The announcement was made at a URS executive meeting in Houston last month. URS’s media relations firm, New York-based Sard Verbinnen & Co., did not return calls seeking confirmation of the move. However, a URS executive in Boise, speaking on condition of anonymity, said the move will happen, but added, “It’s premature to know how many people will stay in Boise or move to Denver.”
The Boise office currently employs 500 people and reported its FY 2008 revenue at $10.9 billion.
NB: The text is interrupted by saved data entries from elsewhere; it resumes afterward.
(** Reading the file: it is placed at the front of the engine's memory, in as
    many turns as it has blocks of 4096 bytes and one more; the scanner has
    found what the reference finds in the whole file. *)
Lemma load_run fuel limit : ∀ text count (done : bool) w,
  let c := vars w in
  let mem := pJpegBuffer c in
  let whole := take (Z.to_nat count) mem ++ text in
  let r := scan_all 0 whole in
  (length text / block < fuel)%nat → 0 <= count → count + Z.of_nat (length text) <= limit ∧ count + Z.of_nat (length text) < Z.of_nat (length mem) →
  is_s32 limit → (done = false → scannable (parsed c) mem text whole) →
  ∃ w' o, load fuel limit text false count done w = Ok (Some (count + Z.of_nat (length text)), w') ∧
    follows w (replicate (S (length text / block)) Select) w' ∧
    vars w' = set_parsed o (set_mem (whole ++ drop (length whole) mem) c) ∧
    (if done then o = parsed c else reports (parsed c) o r).
Proof.
  pose proof block_val as Hblock.
  induction fuel as [|fuel IH]; intros text count done w c mem whole r Hf H0 Hlim Hs Hscan; [lia|].
  assert (take (Z.to_nat count) mem ++ take block text = take (Z.to_nat count + block) whole) as Hfront.
  { unfold whole. rewrite take_app_ge by (rewrite length_take; lia). do 2 f_equal. rewrite length_take. lia. }
  set (r1 := scan_all 0 (take (Z.to_nat count) mem ++ take block text)).
  assert (done = false → (length r1.1 <= length r.1)%nat ∧ (r1.2 ≠ None → r = r1)) as Hfound.
  { intros (Ht & Hm & _)%Hscan. unfold r1. rewrite Hfront. apply scan_front.
    apply Forall_app_2; [by apply Forall_take|done]. }
  edestruct (load_turn fuel limit text count done w) as (o & done' & -> & Hdone); [done|done|done| |].
  { intros Hd. destruct (Hscan Hd) as (? & ? & ? & ? & Hr), (Hfound Hd) as [Hle _].
    repeat (split; [done|]). exact (Nat.le_trans _ _ _ Hle Hr). }
  fold c mem r1 in Hdone |- *. set (w1 := with_vars _ _).
  assert (follows w [Select] w1) as Hw1 by apply follows_vars, follows_after.
  destruct (Z.ltb_spec (Z.of_nat (length (take block text))) 4096) as [Hlast|Hmore]; rewrite length_take in *.
  - rewrite load_eof. assert (take block text = text) as Eall by (apply take_ge; lia).
    exists w1, o. rewrite (Nat.div_small (length text)) by lia.
    split; [rewrite mret_run; do 3 f_equal; lia|]. split; [done|].
    split; [unfold w1; cbn [vars with_vars]; by rewrite Eall|]. unfold r1 in Hdone. rewrite Eall in Hdone.
    destruct done; [by destruct Hdone|]. apply Hdone.
  - replace (length text / block)%nat with (S (length (drop block text) / block)) in *.
    2:{ rewrite length_drop. replace (length text) with ((length text - block) + 1 * block)%nat at 2 by lia.
        rewrite Nat.div_add by lia. lia. }
    replace (Z.of_nat (block `min` length text)) with 4096 by lia.
    set (front := take (Z.to_nat count) mem ++ take block text) in *.
    assert (pJpegBuffer (vars w1) = front ++ drop (length front) mem) as Em by done.
    assert (length front = Z.to_nat (count + 4096)) as Hlf by (unfold front; rewrite length_app, !length_take; lia).
    assert (take (Z.to_nat (count + 4096)) (pJpegBuffer (vars w1)) ++ drop block text = whole) as Ewhole.
    { rewrite Em, <- Hlf, take_app_length. unfold front. by rewrite <- app_assoc, take_drop. }
    assert (length (pJpegBuffer (vars w1)) = length mem) as Elm
      by (rewrite Em, length_app, length_drop; lia).
    specialize (IH (drop block text) (count + 4096) done' w1). cbv zeta in IH. rewrite Ewhole, Elm in IH.
    destruct IH as (w' & o' & E & Hfol & Hv & Hrep); [lia|lia|rewrite length_drop; lia|done| |].
    { intros ->. destruct done; [by destruct Hdone|]. destruct (Hscan eq_refl) as (Ht & Hm & _ & _ & Hr).
      destruct Hdone as (Ho & Hz & _). split_and!; [by apply Forall_drop| |done..].
      rewrite Em, Hfront. apply Forall_app_2; [|by apply Forall_drop].
      apply Forall_take, Forall_app_2; [by apply Forall_take|done]. }
    exists w', o'. split; [rewrite E, length_drop; do 3 f_equal; lia|]. split; [exact (follows_trans _ _ _ _ _ Hw1 Hfol)|].
    split.
    + rewrite Hv, Em. unfold w1. cbn [vars with_vars]. unfold set_parsed, set_mem. cbn. do 2 f_equal.
      rewrite drop_app_ge by (rewrite Hlf; unfold whole; rewrite length_app, length_take; lia). rewrite drop_drop.
      f_equal. rewrite Hlf. unfold whole. rewrite length_app, length_take. lia.
    + destruct done; [destruct Hdone as [-> ->]; by rewrite Hrep|].
      destruct Hdone as (_ & _ & Hr1 & Hd), (Hfound eq_refl) as [_ Hall]. destruct done'.
      * rewrite Hrep, (Hall (Hd eq_refl)). exact Hr1.
      * unfold reports in *. destruct Hrep as (? & ? & Hsize). split; [done|]. split; [done|]. rewrite Hsize.
        change (parsed (vars w1)) with o. fold r. destruct r.2 as [|] eqn:Er2; [done|]. cbn [default].
        destruct r1.2 eqn:E2; [|by destruct Hr1 as (_ & _ & Hr1)].
        rewrite Hall in Er2 by done. congruence.
Qed.

Lemma start_run w :
  ∃ w', start w = Ok (true, w') ∧ vars w' = vars w ∧
    follows w [JPEG_S_PARAM (jpeg_param (vars w)); JPEG_TRIGGER (pJpegBuffer (vars w))] w'.
Proof.
  unfold start. rewrite get_run, request_run. unfold Device.answer at 1.
  rewrite (proj2 (Z.ltb_ge _ _)) by apply accepts_param. rewrite request_run. unfold Device.answer.
  rewrite (proj2 (Z.ltb_ge _ _)) by apply accepts_trigger. eexists. split; [done|]. split; [done|].
  exact (follows_trans _ _ _ [_] [_] (follows_after w _) (follows_after _ _)).
Qed.

Lemma wait_run w :
  let i := engine (told (driver w)) in
  ∃ w', wait true w = Ok (Some i, w') ∧ follows w [CRead] w' ∧
    jpeg_param (vars w') = jpeg_param (vars w) ∧ pJpegBuffer (vars w') = r_mem i ∧
    pVideoBuffer (vars w') = r_video i ∧ parsed (vars w') = parsed (vars w) ∧
    outputs (vars w') = outputs (vars w) ∧
    g_qtflag (vars w') = g_qtflag (vars w) ∧
    pJpegSWaddr (vars w') = match pJpegSWaddr (vars w) with Some _ => Some (r_opw i) | None => None end.
Proof.
  intros i. unfold wait. rewrite request_run. unfold Device.answer. rewrite engine_delivers, modify_run. fold i.
  rewrite (proj2 (Z.ltb_ge _ _)) by apply engine_succeeds. eexists. split; [done|].
  split; [apply follows_vars, follows_after|done].
Qed.

Lemma codec_out_run m w : m ≠ TEST_DECODE_OUTPUTWAIT →
  ∃ w', codec_out m w = Ok (0, w') ∧ follows w [CFree] w' ∧ vars w' = vars w.
Proof.
  intros Hm. unfold codec_out. rewrite request_run, bool_decide_false by done. eexists.
  split; [done|]. split; [apply follows_after|done].
Qed.
End sessions.
(* ===== verification/JpegResize.v ===== *)
(** * JpegResize: resizing a file, and the menu

    Models [jpeg_resize] and the menu of [main] in src/jpeg_codec/jpeg_demo.c:
    a file is decoded, at most downscaled, into the engine's memory, and the
    picture is encoded from there, at most up-scaled, into a new file, into which
    the application markers of the old one can be copied. *)
From stdpp Require Import functions.
From S2P Require Import Prelude LibC Bytes Device JpegHeader JpegCodec JpegStream JpegWindow.
Local Open Scope cmodel_scope.
Local Open Scope Z_scope.

Definition DRVJPEG_DEC_PRIMARY_PACKET_YUV422 : Z := 0x0021.
Definition DRVJPEG_ENC_PRIMARY_YUV422 : Z := 0xA8.
Definition filename_size : Z := 50.

(** The locals of [jpeg_resize] that may be read before they are set. *)
Record unset := Unset {
  u_width : Z; u_height : Z; u_format : Z; u_reserved : Z; u_outputfilename : list Z
}.

(** The limits of the new size. *)
Definition max_size (n : Z) : Z := let m := s32 (n * 8) in if 4095 <? m then 4095 else m.
Definition min_size (n : Z) : Z := let m := Z.quot n 6 in if m <? 1 then 1 else m.

(** *** The name of the new file *)

(** [strcpy(outputfilename, inputfilename)]. *)
Definition copy_name (buf name : list Z) : result (list Z) := blit buf 0 (name ++ [0]).

(** The index of the first point in the array. *)
Fixpoint find_point (buf : list Z) (i : nat) : option nat :=
  match buf with
  | [] => None
  | c :: buf => if c =? 46 then Some i else find_point buf (S i)
  end.

(** The string that starts at an index, [None] without an end inside the array. *)
Definition string_at (buf : list Z) (i : nat) : option (list Z) :=
  if bool_decide (0 ∈ drop i buf) then Some (cstr (drop i buf)) else None.

(** <base>_<width>x<height>.<extension>; without a point the index is the size
    of the array, and what is read and written lies behind it. *)
Definition output_name (buf : list Z) (width height : Z) : result (list Z) :=
  match find_point buf 0 with
  | None => Crash OutOfBounds
  | Some i =>
      match string_at buf (S i) with
      | None => Crash OutOfBounds
      | Some extenname =>
          let name := cstr (take i buf) ++ [95] ++ print_d width ++ [120] ++ print_d height ++ [46] ++ extenname in
          if Z.of_nat (length name) <? filename_size then Ok name else Crash OutOfBounds
      end
  end.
Teri Ottens, executive director of the American Council of Engineering Cos. of Idaho, said she was unaware of the move. “We certainly don’t want to lose the jobs here or see our friends at URS go elsewhere,” she said. “URS’s Washington Division has been here through a long chain of successions, starting with Morrison Knudsen, which started here. The Washington Division has always been based in Boise, so it will be a big loss for us.”
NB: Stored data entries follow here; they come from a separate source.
Lemma set_up_runs (d : D) (Q : option Z → world blt breq D → Prop) :
  (∀ z w', all_inside w' → Q (Some z) w') → (∀ w', scene sprite_at (vars w') → all_inside w' → Q None w') →
  runs set_up (World start d []) Q.
Proof.
  intros Hs HQ. unfold set_up. set (w0 := World start d []). assert (all_inside w0) as Hi0 by constructor.
  apply runs_bind. apply (runs_mono _ _ (λ _ w', vars w' = start ∧ all_inside w')).
  { unfold InitSystem. apply runs_request. pose proof (all_inside_after w0 Sigaction Hi0 I) as Hi1.
    destruct (negb _); [by apply runs_ret|]. apply runs_request.
    pose proof (all_inside_after _ Sigaction Hi1 I) as Hi2. destruct (negb _); by apply runs_ret. }
  intros ok w1 [E1 Hi1]. destruct ok; cbn [negb]; [|by apply runs_ret, Hs]. unfold InitBitBlt.
  apply runs_bind, runs_bind, open_device_runs; [done|]. intros ok fd w2 E2 Hi2. rewrite E1 in E2.
  destruct ok; cbn [negb]; [|by apply runs_ret, runs_ret, Hs]. apply runs_bind, runs_modify, runs_ret. cbn [negb].
  apply runs_bind, InitLCM_runs; [done|intros [[]|] w3 Hr Hi3; cbn [negb]; done || by apply runs_ret, Hs|]. intros fd3 size3 w3 E3 Hi3. cbn [negb].
  cbn [with_vars vars] in E3. rewrite E2 in E3.
  apply runs_bind, SetDestBuffer_runs; [done|intros w4 Hi4; by apply runs_ret, Hs|]. intros fd4 size4 w4 E4 Hi4. cbn [negb].
  rewrite E3 in E4. apply runs_bind. unfold SetSrcBGBuffer. apply (SetSrcBuffer_runs _ _ _ _ zero_obj); [done|by rewrite E4| |].
  { intros w5 Hi5. by apply runs_ret, Hs. }
  intros fd5 w5 E5 Hi5. cbn [negb]. rewrite E4 in E5. apply runs_bind. unfold SetSrcSPBuffer.
  apply (SetSrcBuffer_runs _ _ _ _ zero_obj); [done|by rewrite E5| |].
  { intros w6 Hi6. by apply runs_ret, Hs. }
  intros fd6 w6 E6 Hi6. cbn [negb]. rewrite E5 in E6. unfold SetLCMBuffer. apply runs_bind, runs_get, runs_request, runs_ret.
  destruct (negb (negb _)); [apply runs_ret, Hs; by apply (all_inside_after _ (BMmap _ _))|].
  unfold SetColorKey_. apply runs_bind, runs_request, runs_ret.
  pose proof (all_inside_after _ (SetColorKey 0xF81F) (all_inside_after w6 (BMmap Lcm (lcm_buffer_size (lcm (vars w6)))) Hi6 I) I) as Hi8.
  destruct (negb (negb _)); [by apply runs_ret, Hs|].
  eapply configure_runs; [exact Hi8|..|exact HQ]; cbn [after vars]; rewrite ?E6; reflexivity.
Qed.
End board.

(** C34: On a board that has the two pictures and whose memory device tells its
    physical addresses, with a panel wide enough for the sprite and as high as the
    background, the demo never fails a bounds check, whatever the other requests
    answer, and every blit that it orders, in any number of turns, reads inside
    the picture it shows and writes inside the destination buffer, within the
    lines of the panel. *)
Theorem blits_stay_inside {D : Type} `{Board D} (d : D) n :
  panel_fits → ∃ r w', main n (World start d []) = Ok (r, w') ∧ Forall inside (trace w').
Proof.
  intros Hfit. unfold main. apply runs_bind, set_up_runs; [done|intros z w1 Hi1; by apply runs_ret|].
  intros w1 Hs1 Hi1. apply runs_bind. eapply runs_mono; [by apply main_loop_runs|]. cbv beta. intros ok w2 Hi2.
  destruct ok; cbn [negb]; [by apply runs_ret|]. apply runs_bind. unfold app_close. apply runs_get.
  do 9 apply runs_request. do 2 apply runs_ret. do 9 (apply all_inside_after; [|exact I]). done.
Qed.

(** ** A board that answers every request *)

Record demo_board := DemoBoard { screen_w : Z; screen_h : Z }.
Definition demo_address (m : dev) : Z := match m with DestMem => 0x1000000 | BGMem => 0x1100000 | SPMem => 0x1200000 | _ => 0 end.

#[export] Instance demo_driver : Driver breq breply demo_board := λ d r,
  (d, match r return breply r with
      | Vscreeninfo => Some (screen_w d, screen_h d)
      | GetPhysAddr m => Some (demo_address m)
      | BOpen _ => 3
      | BFopen _ => true
      | BFread _ => 1
      | LcdInt _ | CopyToLcm _ | Munmap _ _ | BClose _ | BFclose => tt
      | Sigaction | BMmap _ _ | SetColorKey _ | EnableColorCtl | DisableColorCtl
      | SetFill _ | SetBlit _ | NonPremulAlpha | Trigger | WaitDone => 0
      end).

(** The same with a panel of 480 times 272. *)
Definition n32905_board := unit.
#[export] Instance n32905_driver : Driver breq breply n32905_board := λ d r, (d, (demo_driver (DemoBoard 480 272) r).2).
#[export] Program Instance n32905 : Board n32905_board := {| width := 480; height := 272; address := demo_address |}.
Solve All Obligations with done || by intros ? ? [= <-].

Lemma blits_stay_inside_witness :
  ∃ r w', main (D := n32905_board) 9 (World start tt []) = Ok (r, w') ∧ Forall inside (trace w').
Proof.
  apply (blits_stay_inside (D := n32905_board) tt 9).
  unfold panel_fits. cbn [width height address n32905 demo_address]. split_and!; try (by cbv; split); try done.
  intros []; done.
Defined.

(** On a panel of 320 times 240 the background, once it has moved up, is drawn
    beyond the end of the destination buffer: an object that starts above the
    panel is not cut at its lower end. *)
Definition last_byte (o : blit_op) : Z :=
  u32FrameBufAddr (dest o) + (dest_height (dest o) - 1) * dest_stride (dest o) + dest_width (dest o) * 2.

Example low_panel_overrun :
  match main 1 (World start (DemoBoard 320 240) []) with
  | Ok (_, w') =>
      existsb (λ r, match r with
                    | SetBlit o => demo_address DestMem + dest_map_size (lcm (vars w')) <? last_byte o
                    | _ => false
                    end) (trace w') = true
  | Crash _ => False
  end.
Proof. by vm_compute. Qed.

(** A memory device that does not tell its addresses: the demo draws all the
    same, into the memory from address zero on. *)
Record mute_board := MuteBoard {}.
#[export] Instance mute_driver : Driver breq breply mute_board := λ d r,
  (d, match r return breply r with GetPhysAddr _ => None | r => (demo_driver (DemoBoard 480 272) r).2 end).

Example unknown_address_is_drawn_to :
  match main 1 (World start MuteBoard []) with
  | Ok (_, w') => existsb (λ r, match r with SetBlit o => u32FrameBufAddr (dest o) =? 0 | _ => false end) (trace w') = true
  | Crash _ => False
  end.
Proof. by vm_compute. Qed.

(** The clean-up unmaps the descriptors instead of the addresses. *)
Lemma app_close_unmaps_descriptors {D} `{Driver breq breply D} (w : world blt breq D) :
  ∃ w', app_close w = Ok (tt, w') ∧ trace w' = trace w ++
    [Munmap (fds (vars w) DestMem) (dest_map_size (lcm (vars w))); Munmap (fds (vars w) BGMem) BGMAP_SIZE;
     Munmap (fds (vars w) SPMem) SPMAP_SIZE; Munmap (fds (vars w) Lcm) (lcm_buffer_size (lcm (vars w)))] ++
    (BClose ∘ fds (vars w) <$> [Blitter; DestMem; BGMem; SPMem; Lcm]).
Proof. eexists. split; [done|]. cbn. by rewrite <- !app_assoc. Qed.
URS’s Washington Division is the latest incarnation of construction firm Morrison Knudsen Corp., founded by Morris Knudsen and Harry Morrison. The company’s early days were byproducts of the National Reclamation Act of 1902, which allowed the U.S. government to subsidize major canal construction projects to irrigate vast tracts of south central Idaho’s Magic Valley.
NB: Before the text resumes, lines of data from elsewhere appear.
(** A card that works: descriptors are fresh, the settings are accepted, the
    recording delivers what was asked for, and the playback buffer has room for
    a block after at most [patience] pauses. *)
Class SoundCard (D : Type) `{Driver areq areply D} := {
  card_of : D → card;
  sound : nat → Z;
  rate_of : Z → Z;
  block : Z;
  patience : nat;
  busy : D → nat;
  card_after (d : D) r : card_of (respond d r).1 = effect (card_of d) r (respond d r).2;
  open_fresh (d : D) p m : 0 <= (respond d (AOpen p m)).2 ∧ fds (card_of d) !! (respond d (AOpen p m)).2 = None;
  fmt_set (d : D) fd v : (respond d (ASetFmt fd v)).2 = 0;
  recsrc_set (d : D) fd v : (respond d (ARecSrc fd v)).2 = 0;
  speed_set (d : D) fd v : (respond d (ASpeed fd v)).2 = (0, rate_of v);
  channels_set (d : D) fd v : (respond d (AChannels fd v)).2 = (0, v);
  rate_fits v : 0 < v → 0 < rate_of v < 200000;
  block_fits : 0 < block < 2 ^ 31;
  block_told (d : D) fd : (respond d (AGetBlkSize fd)).2 = Some block;
  memory_left (d : D) n : 0 < n → ∃ b, (respond d (AMalloc n)).2 = Some b ∧ length b = Z.to_nat n;
  fopen_recording (d : D) m : (respond d (AFopen rec_pcm m)).2 = Some (file (card_of d));
  read_full (d : D) fd n : 0 <= n <= 2048 → (respond d (ARead fd n)).2 = Some (sound <$> seq (clock (card_of d)) (Z.to_nat n));
  busy_patience (d : D) : (busy d <= patience)%nat;
  ospace_tells (d : D) fd : ∃ bytes, (respond d (AGetOSpace fd)).2 = Some bytes ∧ (block <= bytes ↔ busy d = 0%nat);
  ospace_busy (d : D) fd : busy (respond d (AGetOSpace fd)).1 = busy d;
  pause_busy (d : D) n : busy (respond d (AUsleep n)).1 = pred (busy d);
  ready_told (d : D) fd : busy d = 0%nat → (respond d (ASelect fd)).2 = true;
  delay_told (d : D) fd : ∃ bytes, (respond d (AGetODelay fd)).2 = Some bytes;
  scan_typed (d : D) : (respond d AScan).2 = head (typed (card_of d))
}.

(** The whole blocks of [n] bytes at the start of [l]. *)
Definition whole (n : nat) (l : list Z) : list Z := take (length l / n * n) l.

Lemma whole_short n l : (length l < n)%nat → whole n l = [].
Proof. intros. unfold whole. by rewrite Nat.div_small, take_0. Qed.

Lemma whole_step n l : (0 < n <= length l)%nat → whole n l = take n l ++ whole n (drop n l).
Proof.
  intros. unfold whole. rewrite length_drop. replace (length l) with (1 * n + (length l - n))%nat at 1 by lia.
  rewrite Nat.div_add_l, Nat.mul_add_distr_r, Nat.mul_1_l by lia. by rewrite take_take_drop.
Qed.

Section playing.
Context {D : Type} `{Hcard : SoundCard D}.
Implicit Types w : world oss areq D.

Definition obs w : card := card_of (driver w).

Lemma heard_after w r : obs (after w r) = effect (obs w) r (answer w r).
Proof. apply card_after. Qed.

Lemma obs_with w s : obs (with_vars w s) = obs w.
Proof. done. Qed.

Definition frag_len : nat := Z.to_nat block.

Lemma frag_pos : (0 < frag_len)%nat.
Proof. unfold frag_len. pose proof block_fits. lia. Qed.

Lemma u32_block : Z.to_nat (u32 block) = frag_len.
Proof. unfold frag_len. pose proof block_fits. rewrite u32_id; [done|unfold is_u32; lia]. Qed.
From there, the company grew to be a global construction leader, spearheading such projects as the Hoover Dam, the Vehicle Assembly Building at the Kennedy Space Center, the trans-Alaska pipeline and other major construction and engineering projects across the globe.
A 1954 feature article in Time magazine identified co-founder Harry Morrison as “the man who has done more than anyone else to change the face of the earth.”
After suffering through financial chaos and bankruptcy proceedings in the 1990s, Montana construction mogul Dennis Washington bought Morrison Kundsen in 1996, and the name of the company changed to Washington Group International. In 2007, the company was acquired by URS Corp., headquartered in San Francisco.
Today, the company’s focus is on federal, infrastructure, power, industrial and commercial work. Martin Koffel currently serves as the CEO and president of URS.